• Directions for this task: Look through the material below for "Lemma". Copy every line that contains it.

• Data:
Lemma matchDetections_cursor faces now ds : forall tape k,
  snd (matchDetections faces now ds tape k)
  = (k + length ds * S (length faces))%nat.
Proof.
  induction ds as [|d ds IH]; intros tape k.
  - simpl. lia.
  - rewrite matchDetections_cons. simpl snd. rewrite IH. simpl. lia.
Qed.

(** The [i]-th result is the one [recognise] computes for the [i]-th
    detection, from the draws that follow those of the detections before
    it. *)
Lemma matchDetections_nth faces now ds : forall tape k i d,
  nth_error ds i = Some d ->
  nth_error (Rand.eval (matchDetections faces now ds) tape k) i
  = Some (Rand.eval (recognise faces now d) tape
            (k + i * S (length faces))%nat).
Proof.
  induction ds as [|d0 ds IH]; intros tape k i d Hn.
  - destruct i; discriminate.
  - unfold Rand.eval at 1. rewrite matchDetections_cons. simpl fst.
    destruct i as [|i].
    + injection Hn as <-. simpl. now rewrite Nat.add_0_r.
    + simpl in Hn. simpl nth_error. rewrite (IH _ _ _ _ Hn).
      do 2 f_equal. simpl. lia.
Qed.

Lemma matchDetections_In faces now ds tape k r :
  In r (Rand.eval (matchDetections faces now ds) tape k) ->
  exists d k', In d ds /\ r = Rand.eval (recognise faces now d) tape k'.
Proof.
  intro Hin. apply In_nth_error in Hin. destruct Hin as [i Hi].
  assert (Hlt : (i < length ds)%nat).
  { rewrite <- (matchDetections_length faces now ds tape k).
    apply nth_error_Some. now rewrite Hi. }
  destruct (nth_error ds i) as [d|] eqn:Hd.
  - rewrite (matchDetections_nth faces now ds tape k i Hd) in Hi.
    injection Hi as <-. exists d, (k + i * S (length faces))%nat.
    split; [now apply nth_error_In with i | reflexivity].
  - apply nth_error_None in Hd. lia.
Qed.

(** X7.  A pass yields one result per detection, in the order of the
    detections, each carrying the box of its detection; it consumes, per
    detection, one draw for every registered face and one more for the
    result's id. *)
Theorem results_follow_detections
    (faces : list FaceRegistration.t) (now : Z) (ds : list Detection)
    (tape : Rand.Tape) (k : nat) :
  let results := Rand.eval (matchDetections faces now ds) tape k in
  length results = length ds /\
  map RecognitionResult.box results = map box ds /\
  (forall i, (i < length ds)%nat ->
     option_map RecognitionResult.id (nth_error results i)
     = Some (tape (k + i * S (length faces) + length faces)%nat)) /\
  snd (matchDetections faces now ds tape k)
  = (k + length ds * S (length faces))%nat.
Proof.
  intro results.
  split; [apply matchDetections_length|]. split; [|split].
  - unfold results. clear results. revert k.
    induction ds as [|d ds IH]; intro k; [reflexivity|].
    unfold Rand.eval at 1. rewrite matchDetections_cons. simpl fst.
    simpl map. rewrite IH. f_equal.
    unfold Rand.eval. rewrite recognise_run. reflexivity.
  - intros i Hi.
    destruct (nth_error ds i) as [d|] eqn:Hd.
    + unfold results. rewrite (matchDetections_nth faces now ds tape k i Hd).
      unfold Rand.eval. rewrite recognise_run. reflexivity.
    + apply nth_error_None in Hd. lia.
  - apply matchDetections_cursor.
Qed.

• Your solution:
Lemma matchDetections_cursor faces now ds : forall tape k,
Lemma matchDetections_nth faces now ds : forall tape k i d,
Lemma matchDetections_In faces now ds tape k r :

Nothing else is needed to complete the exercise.